The present invention relates to a method of prophylaxis and treatment, and 
a method of diagnosis of autoimmune diseases, especially arthritic 
conditions. The invention further relates to a new peptide and compounds 
related to said peptide, to micro-organisms expressing said peptide and 
related compounds, and to pharmaceutical and diagnostic compositions 
comprising the new peptide or a compound related to said peptide, and to 
test kits for performing immunological tests. 

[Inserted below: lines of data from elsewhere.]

(** With the recorder of the script as observer, the first iteration that
    gets as far as the observer ends the run: no [fit] returns. *)
Lemma fit_with_recorder_never_returns
    (norm : vec -> Q) (f : objective) (cfg : config) (env : closure)
    (w0 : vec) (h : heap) (res : gd_result) (h' : heap) :
  fit norm f cfg (recorder_observer env) w0 h <> (Ok res, h').
Proof.
  intros Hfit.
  apply fit_inv in Hfit as (Hmax & _ & st & why & Hloop & _).
  destruct (Z.to_nat (max_iter cfg)) as [|k] eqn:Hk; [lia|].
  cbn [gd_loop] in Hloop. unfold bind at 1 in Hloop.
  destruct (gd_iteration _ _ _ _ _ h) as [[x|e] h1] eqn:Hit; [|discriminate].
  destruct x as [st1 c].
  apply gd_iteration_inv in Hit as (g & v & _ & _ & _ & _ & _ & Hobs).
  unfold recorder_observer in Hobs.
  rewrite callback_no_append in Hobs by discriminate. discriminate.
Qed.

(** ** What two runs leave in their recorders *)

Lemma recording_observer_spec ws ls i (h : heap) :
  recording_observer ws ls i h =
    (Ok tt,
     snd (list_append ls (PyFloat (at_val i))
            (snd (list_append ws (PyArray (at_weights i)) h)))).
Proof. reflexivity. Qed.

Lemma recording_observer_lists (ws ls : nat) i (h : heap) :
  ws <> ls ->
  snd (recording_observer ws ls i h) !! ws =
    (fun items => items ++ [PyArray (at_weights i)]) <$> h !! ws /\
  snd (recording_observer ws ls i h) !! ls =
    (fun items => items ++ [PyFloat (at_val i)]) <$> h !! ls.
Proof.
  intros Hne. rewrite recording_observer_spec. cbn [snd]. split.
  - rewrite list_append_other by exact Hne. apply list_append_here.
  - rewrite list_append_here. now rewrite list_append_other by congruence.
Qed.
(** X8: the tenant-aware revision is the other revision behind a company
    check: processTransaction, transfer and getAccountBalance each either
    throw CompanyMismatchError, leaving the state as it was, or have exactly
    the outcome and the resulting state of the revision without companies. *)
Theorem tenant_revision_adds_company_check (this : BankingState) :
  (forall transaction : TransactionEntity.t,
     (exists actual,
        TenantBankingService.processTransaction transaction this
        = (inl (CompanyMismatchError (TransactionEntity.getCompanyId transaction) actual),
           this))
     \/ TenantBankingService.processTransaction transaction this
        = BankingService.processTransaction transaction this)
  /\ (forall (from to : string) (amount : number) (tenant : string),
     (exists actual,
        TenantBankingService.transfer from to amount tenant this
        = (inl (CompanyMismatchError tenant actual), this))
     \/ TenantBankingService.transfer from to amount tenant this
        = BankingService.transfer from to amount this)
  /\ (forall accountNumber tenant : string,
     (exists actual,
        TenantBankingService.getAccountBalance accountNumber tenant this
        = (inl (CompanyMismatchError tenant actual), this))
     \/ TenantBankingService.getAccountBalance accountNumber tenant this
        = BankingService.getAccountBalance accountNumber this).
Proof.
  split_and!.
  - intros transaction.
    unfold TenantBankingService.processTransaction, BankingService.processTransaction.
    destruct (Map_get _ this) as [src|]; [|by right].
    destruct (Map_get (TransactionEntity.getToAccount transaction) this) as [dst|];
      [|by right].
    destruct (_ || _); [left; eauto|by right].
  - intros from to amount tenant.
    unfold TenantBankingService.transfer, BankingService.transfer.
    destruct (amount <=? 0)%float; [by right|].
    destruct (Map_get from this) as [src|]; [|by right].
    destruct (Map_get to this) as [dst|]; [|by right].
    destruct (_ || _); [left; eauto|by right].
  - intros n tenant.
    unfold TenantBankingService.getAccountBalance, BankingService.getAccountBalance.
    destruct (Map_get n this) as [a|]; [|by right].
    destruct (TenantBankingService.strict_ne _ _); [left; eauto|by right].
Qed.
(** * qutebrowser.misc.throttle: a throttle for function calls

    A shallow embedding of [Throttle] (src/qutebrowser/misc/throttle.py) and
    the properties of its leading-edge / trailing-edge behaviour.

    Time is the integer millisecond reading [int(time.monotonic() * 1000)].
    The wrapped callable [_func] is arbitrary Python: what matters here is
    what it does to the throttle while it runs, so it is a function from the
    call's arguments to the list of things it does (calling the throttle
    again, [set_delay], [cancel], taking time).  Each call of [_func] is
    recorded, with its time and arguments, in the world's [calls]. *)

From Stdlib Require Import ZArith List Bool String Lia.
Import ListNotations.
Local Open Scope Z_scope.

Section Model.

(** Python's [Any]: the values passed through to the wrapped callable. *)
Variable Any : Type.

(** ** Data *)

(** [@dataclasses.dataclass class _CallArgs]. *)
Record _CallArgs : Type := mk_CallArgs {
  args : list Any;
  kwargs : list (string * Any)
}.

(** What the wrapped callable does to the throttle while it runs. *)
Inductive callback : Type :=
| Reenter (a : _CallArgs)    (* throttle.__call__ with the arguments a *)
| ReSetDelay (delay_ms : Z)  (* throttle.set_delay(delay_ms) *)
| ReCancel                   (* throttle.cancel() *)
| Elapse (ms : N).           (* the callable takes [ms] milliseconds *)

(** Modelled from the spec: [usertypes.Timer] (a single-shot [QTimer]) is not
    among the sources; the spec describes it as a single-shot
    deferred-execution facility: run the callback once, after N milliseconds,
    unless cancelled.  [interval] is what [setInterval] stored, [receivers]
    counts the connections of [_call_pending] to the [timeout] signal, and
    [deadline] is [Some t] when the timer is armed and due at time [t]. *)
Record Timer : Type := mkTimer {
  interval : Z;
  receivers : nat;
  deadline : option Z
}.

(** The fields of a [Throttle] object. *)
Record Throttle : Type := mkThrottle {
  _delay_ms : Z;
  _func : _CallArgs -> list callback;
  _pending_call : option _CallArgs;
  _last_call_ms : option Z;
  _timer : Timer
}.

(** The throttle together with the clock and the record of the calls of
    [_func] made so far (oldest first). *)
Record World : Type := mkWorld {
  self : Throttle;
  monotonic_ms : Z;
  calls : list (Z * _CallArgs)
}.

Inductive exn : Type :=
| AssertionError
| RecursionError.

(** A method either returns, or raises with the state as it was then. *)
Inductive result : Type :=
| Ok (w : World)
| Raise (e : exn) (w : World).

Definition bind (r : result) (k : World -> result) : result :=
  match r with
  | Ok w => k w
  | Raise e w => Raise e w
  end.

(** ** Field updates *)

Definition set_self (s : Throttle) (w : World) : World :=
  {| self := s; monotonic_ms := monotonic_ms w; calls := calls w |}.

Definition with_delay_ms (d : Z) (s : Throttle) : Throttle :=
  {| _delay_ms := d; _func := _func s; _pending_call := _pending_call s;
     _last_call_ms := _last_call_ms s; _timer := _timer s |}.

Definition with_pending_call (p : option _CallArgs) (s : Throttle) : Throttle :=
  {| _delay_ms := _delay_ms s; _func := _func s; _pending_call := p;
     _last_call_ms := _last_call_ms s; _timer := _timer s |}.

Definition with_last_call_ms (l : option Z) (s : Throttle) : Throttle :=
  {| _delay_ms := _delay_ms s; _func := _func s; _pending_call := _pending_call s;
     _last_call_ms := l; _timer := _timer s |}.

Definition with_timer (t : Timer) (s : Throttle) : Throttle :=
  {| _delay_ms := _delay_ms s; _func := _func s; _pending_call := _pending_call s;
     _last_call_ms := _last_call_ms s; _timer := t |}.

(** ** The timer *)

(** Modelled from the spec: [setInterval]; an armed timer is re-armed with
    the new interval. *)
Definition setInterval (msec now : Z) (t : Timer) : Timer :=
  {| interval := msec; receivers := receivers t;
     deadline := match deadline t with
                 | Some _ => Some (now + msec)
                 | None => None
                 end |}.

(** Modelled from the spec: [timeout.disconnect()] drops every connection;
    with nothing connected it raises [TypeError] ([None] here). *)
Definition disconnect (t : Timer) : option Timer :=
  match receivers t with
  | O => None
  | S _ => Some {| interval := interval t; receivers := O; deadline := deadline t |}
  end.

(** Modelled from the spec: [timeout.connect(self._call_pending)]. *)
Definition connect (t : Timer) : Timer :=
  {| interval := interval t; receivers := S (receivers t); deadline := deadline t |}.

(** Modelled from the spec: [start()] arms the timer, due [interval]
    milliseconds from now. *)
Definition start (now : Z) (t : Timer) : Timer :=
  {| interval := interval t; receivers := receivers t;
     deadline := Some (now + interval t) |}.

(** Modelled from the spec: [stop()] disarms the timer. *)
Definition stop (t : Timer) : Timer :=
  {| interval := interval t; receivers := receivers t; deadline := None |}.

(** ** The methods *)

(** [Throttle.__init__(func, delay_ms)]. *)
Definition __init__ (func : _CallArgs -> list callback) (delay_ms : Z) : Throttle :=
  {| _delay_ms := delay_ms; _func := func; _pending_call := None;
     _last_call_ms := None;
     _timer := {| interval := 0; receivers := O; deadline := None |} |}.

(** [Throttle.set_delay]. *)
Definition set_delay (delay_ms : Z) (w : World) : World :=
  set_self (with_delay_ms delay_ms (self w)) w.

(** [Throttle.cancel]. *)
Definition cancel (w : World) : World :=
  set_self (with_timer (stop (_timer (self w))) (self w)) w.

(** The wrapped callable is entered: the call is recorded. *)
Definition record_call (a : _CallArgs) (w : World) : World :=
  {| self := self w; monotonic_ms := monotonic_ms w;
     calls := calls w ++ [(monotonic_ms w, a)] |}.

(** Time passes while the wrapped callable runs. *)
Definition elapse (ms : N) (w : World) : World :=
  {| self := self w; monotonic_ms := monotonic_ms w + Z.of_N ms; calls := calls w |}.

(** The call of [self._func] with the arguments [a], where [run] runs what
    the callable does. *)
Definition call_func (run : list callback -> World -> result)
    (a : _CallArgs) (w : World) : result :=
  run (_func (self w) a) (record_call a w).

(** The body of [Throttle.__call__]. *)
Definition call_body (run : list callback -> World -> result)
    (a : _CallArgs) (w : World) : result :=
  let cur_time_ms := monotonic_ms w in
  let s := self w in
  (* Call right now *)
  let right_now :=
    call_func run a (set_self (with_last_call_ms (Some cur_time_ms) s) w) in
  match _pending_call s with
  | None =>
    match _last_call_ms s with
    | None => right_now
    | Some last =>
      if cur_time_ms - last >? _delay_ms s then right_now
      else
        let t1 := setInterval (_delay_ms s - (cur_time_ms - last)) cur_time_ms (_timer s) in
        let t2 := match disconnect t1 with
                  | Some t => t
                  | None => t1    (* except TypeError: pass *)
                  end in
        let t3 := start cur_time_ms (connect t2) in
        Ok (set_self (with_pending_call (Some a) (with_timer t3 s)) w)
    end
  | Some _ =>
    (* Update arguments for an existing pending call *)
    Ok (set_self (with_pending_call (Some a) s) w)
  end.

(** What the wrapped callable does, step by step.  [depth] bounds the nesting
    of calls of the throttle from inside the callable: Python raises
    [RecursionError] beyond its recursion limit. *)
Fixpoint run_func (depth : nat) : list callback -> World -> result :=
  fix go (cbs : list callback) (w : World) : result :=
    match cbs with
    | [] => Ok w
    | cb :: rest =>
      bind
        match cb with
        | Reenter a =>
          match depth with
          | O => Raise RecursionError w
          | S d => call_body (run_func d) a w
          end
        | ReSetDelay d => Ok (set_delay d w)
        | ReCancel => Ok (cancel w)
        | Elapse ms => Ok (elapse ms w)
        end
        (go rest)
    end.

(** [Throttle.__call__]. *)
Definition __call__ (depth : nat) (a : _CallArgs) (w : World) : result :=
  call_body (run_func depth) a w.

(** [Throttle._call_pending]. *)
Definition _call_pending (depth : nat) (w : World) : result :=
  match _pending_call (self w) with
  | None => Raise AssertionError w
  | Some p =>
    bind (call_func (run_func depth) p w)
      (fun w1 =>
         let s1 := with_pending_call None (self w1) in
         Ok (set_self (with_last_call_ms (Some (monotonic_ms w1)) s1) w1))
  end.

(** ** The event loop *)

(** Modelled from the spec: the single-shot timer fires; it is disarmed and
    every connected receiver is called. *)
Fixpoint emit (n : nat) (slot : World -> result) (w : World) : result :=
  match n with
  | O => Ok w
  | S k => bind (slot w) (emit k slot)
  end.

(** Modelled from the spec: a single-shot timer that fires is no longer
    armed. *)
Definition expire (w : World) : World :=
  set_self (with_timer (stop (_timer (self w))) (self w)) w.

(** Modelled from the spec: the [timeout] signal of the timer; here the only
    receiver ever connected is [_call_pending]. *)
Definition timeout (depth : nat) (w : World) : result :=
  emit (receivers (_timer (self w))) (_call_pending depth) (expire w).

(** What the event loop delivers to the throttle: a call from the
    application, [set_delay], [cancel], or the timer firing. *)
Inductive event : Type :=
| Call (a : _CallArgs)
| SetDelay (delay_ms : Z)
| Cancel
| TimerFires.

(** An event can happen at time [t] when the clock has not passed [t], and,
    for the timer, when it is armed and due. *)
Definition enabled (t : Z) (e : event) (w : World) : bool :=
  (monotonic_ms w <=? t) &&
  match e with
  | TimerFires =>
    match deadline (_timer (self w)) with
    | Some d => d <=? t
    | None => false
    end
  | _ => true
  end.

(** The clock reads [t]. *)
Definition at_time (t : Z) (w : World) : World :=
  {| self := self w; monotonic_ms := t; calls := calls w |}.

(** The method, or the slot, that an event runs. *)
Definition handle (depth : nat) (e : event) (w : World) : result :=
  match e with
  | Call a => __call__ depth a w
  | SetDelay d => Ok (set_delay d w)
  | Cancel => Ok (cancel w)
  | TimerFires => timeout depth w
  end.

(** How a schedule ends: all events handled, an exception that nothing
    catches, or a schedule that cannot happen (an event before the clock, the
    timer firing when it is not due). *)
Inductive outcome : Type :=
| Finished (w : World)
| Crashed (e : exn) (w : World)
| Impossible.

(** The event loop runs a schedule of timed events. *)
Fixpoint run (depth : nat) (evs : list (Z * event)) (w : World) : outcome :=
  match evs with
  | [] => Finished w
  | (t, e) :: rest =>
    if enabled t e w then
      match handle depth e (at_time t w) with
      | Ok w' => run depth rest w'
      | Raise x w' => Crashed x w'
      end
    else Impossible
  end.

(** The state a method leaves, returning or raising. *)
Definition world_of (r : result) : World :=
  match r with
  | Ok w => w
  | Raise _ w => w
  end.

(** The wrapped callable does nothing to the throttle. *)
Definition passive (s : Throttle) : Prop := forall a, _func s a = [].
(** ** The bond-yield loader *)

Lemma keep_rows_length {A B} (mask : list bool) (l1 : list A) (l2 : list B) :
  length l1 = length l2 -> length (keep_rows mask l1) = length (keep_rows mask l2).
Proof.
  revert l1 l2. induction mask as [|b mask IH]; intros [|x l1] [|y l2] H;
    try discriminate; try reflexivity.
  cbn [keep_rows]. destruct b; cbn [length]; rewrite (IH l1 l2) by (cbn in H; lia); reflexivity.
Qed.

(** A kept row is found again, at the same position in the index and in
    every column. *)
Lemma keep_rows_lookup {A B} (mask : list bool) (l1 : list A) (l2 : list B) i x y :
  mask !! i = Some true -> l1 !! i = Some x -> l2 !! i = Some y ->
  exists j, keep_rows mask l1 !! j = Some x /\ keep_rows mask l2 !! j = Some y.
Proof.
  revert l1 l2 i. induction mask as [|b mask IH]; intros [|a l1] [|c l2] i Hm H1 H2;
    try discriminate.
  destruct i as [|i]; cbn in Hm, H1, H2.
  - injection Hm as ->. injection H1 as ->. injection H2 as ->. exists 0%nat. split; reflexivity.
  - destruct (IH l1 l2 i Hm H1 H2) as (j & Hj1 & Hj2). cbn [keep_rows].
    destruct b; [exists (S j) | exists j]; split; assumption.
Qed.

Lemma keep_rows_complete (g : nat -> bool) (col : list value) :
  forall s n,
    (forall i, g (s + i)%nat = true -> exists q, col !! i = Some (Some q)) ->
    Forall is_Some (keep_rows (List.map g (seq s n)) col).
Proof.
  induction col as [|v col IH]; intros s n Hg.
  - destruct n; cbn; constructor.
  - destruct n as [|n]; [constructor |]. cbn [seq List.map keep_rows].
    assert (Hrest : Forall is_Some (keep_rows (List.map g (seq (S s) n)) col)).
    { apply IH. intros i Hi. replace (S s + i)%nat with (s + S i)%nat in Hi by lia.
      destruct (Hg (S i) Hi) as [q Hq]. exists q. exact Hq. }
    destruct (g s) eqn:E; [| exact Hrest].
    constructor; [| exact Hrest].
    rewrite <- (Nat.add_0_r s) in E. destruct (Hg 0%nat E) as [q Hq].
    cbn in Hq. injection Hq as ->. eexists. reflexivity.
Qed.

Lemma complete_row_cell (cols : list (string * list value)) kc i :
  In kc cols -> complete_row cols i = true -> exists q, kc.2 !! i = Some (Some q).
Proof.
  intros Hin H. unfold complete_row in H. rewrite forallb_forall in H.
  specialize (H kc Hin). cbn beta in H.
  destruct (kc.2 !! i) as [[q|]|]; try discriminate. exists q. reflexivity.
Qed.

(** After [dropna] and the division every cell is a number and every
    column has one cell per row. *)
Lemma scaled_rows_defined (t : DataFrame) (c : Q) :
  Forall (fun kc => length kc.2 = length (index t)) (columns t) ->
  Forall (fun kc => length kc.2 = length (index (divide_by c (dropna_rows t)))
                    /\ Forall is_Some kc.2)
         (columns (divide_by c (dropna_rows t))).
Proof.
  intros Hwf. unfold divide_by, dropna_rows. cbn [index columns].
  rewrite List.map_map. apply List.Forall_forall. intros kc' Hin.
  apply in_map_iff in Hin. destruct Hin as (kc & <- & Hin). cbn [fst snd].
  rewrite List.Forall_forall in Hwf. specialize (Hwf kc Hin). split.
  - rewrite length_map. apply keep_rows_length. exact Hwf.
  - apply Forall_map.
    eapply Forall_impl;
      [apply (keep_rows_complete (complete_row (columns t)) kc.2 0 (length (index t))) |].
    + intros i Hi. cbn in Hi. apply (complete_row_cell _ kc i Hin Hi).
    + intros v [q ->]. eexists. reflexivity.
Qed.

BACKGROUND OF THE INVENTION 
Millions of persons are afflicted with chronic forms of arthritis which are 
thought to involve autoimmunity to constituents of the joints or 
connecting tissues of the body. These conditions include rheumatoid 
arthritis, ankylosing spondylitis, Reiter's syndrome and other forms of 
reactive arthritis. The etiology of these diseases is not known, but 
previous infection with various microbes seems to act as an inciting 
circumstance in genetically susceptible individuals. For example, patients 
with rheumatoid arthritis may show unusual reactivity to mycobacterial 
antigens and immunization with the BCG strain of mycobacteria was found to 
lead to arthritis in 15 of 150 individuals. Ankylosing spondylitis has 
been associated with infection by Klebsiella or Yersinia species of 
bacteria and other cases of arthritis by Salmonella, Shigella, etc. There 
is no evidence of active infection of joints by these microbes in the vast 
majority of cases and it has been postulated that microbial infection may 
trigger an aberrant, autoimmune response of the individual against his own 
antigens present in the joints. Adjuvant arthritis (AA) is an experimental 
model of arthritis inducible by immunizing susceptible strains of rats to 
Mycobacteria. The disease which develops about 12 days after immunization 
has many of the features of rheumatoid arthritis and AA has been 
considered to be a model of rheumatoid arthritis. 
PRIOR ART 
EP A 0 181 364 discloses aqueous acetone soluble and insoluble fractions of 
certain mycobacteria, such as Mycobacterium H-37, M. kansasii and M. 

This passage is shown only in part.